Arguments passed on to create_project

title: The title of the app. This would be shown on the top left of the screen.
tabs: Controls which tabs to show in the left sidebar and their order. Options are: "QC", "Projection-QC", "Manifold", "Genes", "Query", "Atlas", "Markers", "Gene modules", "Projected-fold", "Diff. Expression", "Cell types", "Flow", "Annotate", "About". When NULL - default tabs would be set. For projects with atlas projections, please set atlas to TRUE.
selected_gene1,selected_gene2: The default genes that would be selected (in any screen with gene selection). If this parameter is missing, the 2 genes with highest max(expr)-min(expr) in the first dataset would be chosen.
selected_mc1,selected_mc2: The default metacells that would be selected in the Diff. Expression tab.
datasets: A named list with additional per-dataset parameters.
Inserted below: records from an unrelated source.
Lemma bind_run {A B : Type} (c : M A) (k : A -> M B) (s s1 : State) (a : A) :
  c s = (Ok a, s1) -> bind c k s = k a s1.
Proof. unfold bind. intros ->. reflexivity. Qed.

(** ** Construction *)

Section Construction.

Variable w : World.

Lemma get_topics_sets (start target : option string) (s s1 : State) :
  get_topics w start target s = (Ok tt, s1) ->
  game_log s1 = game_log s /\
  exists a b, start_topic s1 = Some a /\ target_topic s1 = Some b.
Proof.
  unfold get_topics, bind, lift, modify, random_page.
  repeat (case_match; simpl in *; simplify_eq; try done); intros;
    simplify_eq; simpl; eauto.
Qed.

Lemma resolve_topics_sets (start target : option string) (s s1 : State) :
  resolve_topics w start target s = (Ok tt, s1) ->
  game_log s1 = empty_log /\
  exists a b, start_topic s1 = Some a /\ target_topic s1 = Some b.
Proof.
  unfold resolve_topics. intros H.
  apply bind_Ok in H as ([] & sa & _ & H).
  apply bind_Ok in H as ([] & sb & Hb & H).
  apply bind_Ok in H as ([] & sc & Hc & H).
  apply get_topics_sets in H as [Hlog Hset].
  unfold modify in Hb, Hc. simplify_eq. simpl in Hlog. auto.
Qed.

(** C6.  Once the two topics are resolved, construction raises the
    assertion error when they are equal and succeeds when they differ;
    every successfully constructed bot has different start and target
    topics. *)
Theorem init_distinct_topics (start target : option string) (s0 : State) :
  (forall s1, resolve_topics w start target s0 = (Ok tt, s1) ->
     exists a b, start_topic s1 = Some a /\ target_topic s1 = Some b /\
       (a = b -> __init__ w start target s0
                 = (Raised (AssertionError
                      "Please enter different start and target topics."), s1)) /\
       (a <> b -> __init__ w start target s0 = (Ok tt, s1))) /\
  (forall s', __init__ w start target s0 = (Ok tt, s') ->
     exists a b, start_topic s' = Some a /\ target_topic s' = Some b /\ a <> b).
Proof.
  assert (forall s1, resolve_topics w start target s0 = (Ok tt, s1) ->
     exists a b, start_topic s1 = Some a /\ target_topic s1 = Some b /\
       __init__ w start target s0
       = if bool_decide (a = b)
         then (Raised (AssertionError
                 "Please enter different start and target topics."), s1)
         else (Ok tt, s1)) as Hrun.
  { intros s1 Hres.
    destruct (resolve_topics_sets _ _ _ _ Hres) as (_ & a & b & Ha & Hb).
    exists a, b. repeat split; try assumption.
    unfold __init__. rewrite (bind_run _ _ _ _ _ Hres).
    unfold bind, attr. rewrite Ha, Hb.
    case_bool_decide; reflexivity. }
  split.
  - intros s1 Hres. destruct (Hrun s1 Hres) as (a & b & Ha & Hb & Heq).
    exists a, b. repeat split; try assumption; intros Hab; rewrite Heq.
    + by rewrite bool_decide_eq_true_2.
    + by rewrite bool_decide_eq_false_2.
  - intros s' Hinit. pose proof Hinit as Hinit'. unfold __init__ in Hinit'.
    apply bind_Ok in Hinit' as ([] & s1 & Hres & _).
    destruct (Hrun s1 Hres) as (a & b & Ha & Hb & Heq).
    rewrite Heq in Hinit. case_bool_decide; [discriminate|].
    injection Hinit as <-. eauto.
Qed.

Lemma init_game_log (start target : option string) (s0 s1 : State) :
  __init__ w start target s0 = (Ok tt, s1) ->
  game_log s1 = empty_log /\ exists a, start_topic s1 = Some a.
Proof.
  intros Hinit. pose proof Hinit as Hinit'. unfold __init__ in Hinit'.
  apply bind_Ok in Hinit' as ([] & s2 & Hres & Hrest).
  destruct (resolve_topics_sets _ _ _ _ Hres) as (Hlog & a & b & Ha & Hb).
  unfold bind, attr, assert in Hrest. rewrite Ha, Hb in Hrest.
  destruct (negb _); [|discriminate]. injection Hrest as <-. eauto.
Qed.

End Construction.

(** Both outcomes of the check in [xmas]: the same topic twice is refused,
    two topics are accepted. *)
Lemma init_distinct_topics_witness :
  __init__ xmas (Some "Test") (Some "Test") (boot None)
    = (Raised (AssertionError "Please enter different start and target topics."),
       session "Test" "Test") /\
  __init__ xmas (Some "Test") (Some "Christmas") (boot None)
    = (Ok tt, session "Test" "Christmas").
Proof.
  split.
  - destruct (proj1 (init_distinct_topics xmas (Some "Test") (Some "Test") (boot None))
                (session "Test" "Test") eq_refl)
      as (a & b & Ha & Hb & Hsame & _).
    apply Hsame. simpl in Ha, Hb. congruence.
  - destruct (proj1 (init_distinct_topics xmas (Some "Test") (Some "Christmas")
                       (boot None))
                (session "Test" "Christmas") eq_refl)
      as (a & b & Ha & Hb & _ & Hdiff).
    apply Hdiff. simpl in Ha, Hb. congruence.
Defined.

(** ** The game log *)

Lemma set_game_log_same (s : State) : set_game_log (game_log s) s = s.
Proof. destruct s. reflexivity. Qed.

Lemma log_turn_spec (dict : list (string * value)) (s s' : State) :
  NoDup dict.*1 ->
  log_turn dict s = (Ok tt, s') ->
  s' = set_game_log (game_log s') s /\
  forall key, game_log s' !! key = logged (game_log s) dict key.
Proof.
  revert s. induction dict as [|[k v] rest IH]; intros s Hnodup Hrun.
  - injection Hrun as <-. split; [by rewrite set_game_log_same|].
    intros key. unfold logged. simpl. by rewrite lookup_empty.
  - simpl in Hnodup. apply NoDup_cons in Hnodup as [Hfresh Hnodup].
    simpl in Hrun. apply bind_Ok in Hrun as ([] & s1 & Hk & Hrest).
    unfold log_append in Hk.
    destruct (game_log s !! k) as [xs|] eqn:Hxs; [|discriminate].
    injection Hk as <-.
    destruct (IH _ Hnodup Hrest) as [Hs' Hlog]. split.
    + rewrite Hs'. reflexivity.
    + intros key. rewrite Hlog. unfold logged. simpl.
      destruct (decide (k = key)) as [<-|Hne].
      * rewrite lookup_insert_eq.
        rewrite (not_elem_of_list_to_map_1 _ _ Hfresh).
        rewrite lookup_insert_eq, Hxs. reflexivity.
      * rewrite !(lookup_insert_ne _ k key) by done. reflexivity.
Qed.

Lemma turn_dict_keys (source : string) (n : Z) (current : value) (summary : string) :
  (turn_dict source n current summary).*1 = log_keys.
Proof. reflexivity. Qed.

Lemma log_keys_NoDup : NoDup log_keys.
Proof. apply (bool_decide_unpack _). vm_compute. exact I. Qed.

Section Game.

Variable w : World.

Lemma attr_Ok (name : string) (f : State -> option string) (s s' : State)
    (x : string) :
  attr name f s = (Ok x, s') -> s' = s /\ f s = Some x.
Proof.
  unfold attr. destruct (f s); [|discriminate]. intros H. by simplify_eq.
Qed.

Lemma report_frame (l : locals) (next : value) (s : State) :
  let s' := snd (report l next s) in
  game_log s' = game_log s /\ start_topic s' = start_topic s /\
  target_topic s' = target_topic s.
Proof.
  unfold report, bind, lift, modify, attr. simpl.
  repeat (case_match; simpl in *; simplify_eq; try done).
Qed.

(** One completed iteration: the counter moves by one, the two topics
    stay, and the log receives the dictionary of the turn. *)
Lemma turn_spec (verbose : bool) (l l' : locals) (s s' : State) :
  turn w verbose l s = (Ok l', s') ->
  turn_num l' = turn_num l + 1 /\
  start_topic s' = start_topic s /\
  target_topic s' = target_topic s /\
  exists source summary,
    start_topic s = Some source /\
    forall key,
      game_log s' !! key
      = logged (game_log s)
          (turn_dict source (turn_num l) (current_topic l) summary) key.
Proof.
  unfold turn. intros Hrun.
  apply bind_Ok in Hrun as (next & s1 & Htake & Hrun).
  apply bind_Ok in Hrun as (source & s2 & Hsource & Hrun).
  apply bind_Ok in Hrun as (summary & s3 & Hsummary & Hrun).
  apply bind_Ok in Hrun as ([] & s4 & Hlog & Hrun).
  apply bind_Ok in Hrun as ([] & s5 & Hreport & Hrun).
  injection Hrun as <- <-.
  apply attr_Ok in Hsource as [-> Hsource], Hsummary as [-> Hsummary].
  destruct (take_turn_frame w (current_topic l)
              (set_add (current_topic l) (visited l)) s) as (Hg & Hst & Htg & _).
  rewrite Htake in Hg, Hst, Htg. simpl in Hg, Hst, Htg.
  apply log_turn_spec in Hlog as [Hs4 Hlog];
    [|rewrite turn_dict_keys; apply log_keys_NoDup].
  assert (game_log s5 = game_log s4 /\ start_topic s5 = start_topic s4 /\
          target_topic s5 = target_topic s4) as (Hg5 & Hst5 & Htg5).
  { destruct verbose.
    - pose proof (report_frame l next s4) as Hfr. rewrite Hreport in Hfr.
      exact Hfr.
    - injection Hreport as <-. done. }
  rewrite Hs4 in Hst5, Htg5. simpl in Hst5, Htg5.
  split; [reflexivity|]. split; [congruence|]. split; [congruence|].
  exists source, summary. split; [congruence|].
  intros key. rewrite Hg5, Hlog, Hg. reflexivity.
Qed.

Lemma turns_app (verbose : bool) (m k : nat) (l : locals) (s : State) :
  turns w verbose (m + k) l s
  = (l1 <~ turns w verbose m l ;; turns w verbose k l1) s.
Proof.
  revert l s. induction m as [|m IH]; intros l s; simpl; [reflexivity|].
  unfold bind. destruct (turn w verbose l s) as [[l1|e] s1]; [|reflexivity].
  rewrite IH. reflexivity.
Qed.

Lemma logged_key (g : gmap string (list value)) (source summary : string)
    (n : Z) (current : value) (key : string) :
  key ∈ log_keys ->
  exists val,
    (list_to_map (turn_dict source n current summary) : gmap string value) !! key
    = Some val /\
    (key = "turn" -> val = VInt n).
Proof.
  unfold log_keys. rewrite !elem_of_cons, elem_of_nil.
  intros [->|[->|[->|[->|[->|[]]]]]]; eexists; (split; [reflexivity|]);
    first [discriminate | done].
Qed.

(** The log over [n] completed iterations. *)
Lemma turns_log (verbose : bool) (n : nat) (l l' : locals) (s s' : State) :
  turns w verbose n l s = (Ok l', s') ->
  turn_num l' = turn_num l + Z.of_nat n /\
  start_topic s' = start_topic s /\
  (forall key xs, game_log s !! key = Some xs ->
     exists ys, game_log s' !! key = Some (xs ++ ys) /\
                (key ∈ log_keys -> length ys = n)) /\
  (forall xs, game_log s !! "turn" = Some xs ->
     game_log s' !! "turn"
     = Some (xs ++ (VInt <$> seqZ (turn_num l) (Z.of_nat n)))).
Proof.
  revert l s. induction n as [|n IH]; intros l s Hrun.
  - injection Hrun as <- <-. split; [simpl; lia|]. split; [reflexivity|]. split.
    + intros key xs Hxs. exists []. rewrite app_nil_r. done.
    + intros xs Hxs. simpl. by rewrite app_nil_r.
  - simpl in Hrun. apply bind_Ok in Hrun as (l1 & s1 & Hturn & Hrun).
    apply turn_spec in Hturn
      as (Hnum & Hst & _ & source & summary & Hsource & Hlog).
    apply IH in Hrun as (Hnum' & Hst' & Hall & Hturns).
    split; [lia|]. split; [congruence|]. split.
    + intros key xs Hxs. specialize (Hlog key). unfold logged in Hlog.
      destruct (list_to_map _ !! key) as [val|] eqn:Hval.
      * rewrite Hxs in Hlog. simpl in Hlog.
        destruct (Hall _ _ Hlog) as (ys & Hys & Hlen).
        exists (val :: ys). rewrite <- app_assoc in Hys. split; [exact Hys|].
        intros Hkey. simpl. by rewrite Hlen.
      * rewrite Hxs in Hlog.
        destruct (Hall _ _ Hlog) as (ys & Hys & Hlen).
        exists ys. split; [exact Hys|]. intros Hkey.
        destruct (logged_key (game_log s) source summary (turn_num l)
                    (current_topic l) key Hkey) as (val & Hsome & _).
        congruence.
    + intros xs Hxs. specialize (Hlog "turn"). unfold logged in Hlog.
      change (list_to_map _ !! "turn") with (Some (VInt (turn_num l))) in Hlog.
      rewrite Hxs in Hlog. simpl in Hlog.
      rewrite (Hturns _ Hlog), <- app_assoc. f_equal. f_equal.
      rewrite (seqZ_cons (turn_num l) (Z.of_nat (S n))) by lia.
      rewrite Hnum. simpl. do 3 f_equal; lia.
Qed.

End Game.

(** ** The game *)

Section Play.

Variable w : World.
Current parameters include default visualization properties of projection and scatter plots.
other_params: Named list of additional parameters such as projection_point_size, projection_point_stroke, scatters_point_size and scatters_stroke_size
edit_config: open file editor for config file editing
atlas: use default configuration for atlas projections (relevant only when tabs is NULL)

Value

invisibly returns an AnnDataR6 object of the read anndata_file

Details

The function would create a directory under project/cache/dataset which would contain objects used by MCView shiny app (such as the metacell matrix).

In addition, you can supply file with type assignment for each metacell (metacell_types_file) and a file with color assignment for each metacell type (cell_type_colors_file).

Examples

if (FALSE) { # \dontrun{
dir.create("raw")
download.file(
    "http://www.wisdom.weizmann.ac.il/~atanay/metac_data/PBMC_processed.tar.gz",
    "raw/PBMC_processed.tar.gz"
)
untar("raw/PBMC_processed.tar.gz", exdir = "raw")
import_dataset("PBMC", "PBMC163k", "raw/metacells.h5ad")
} # }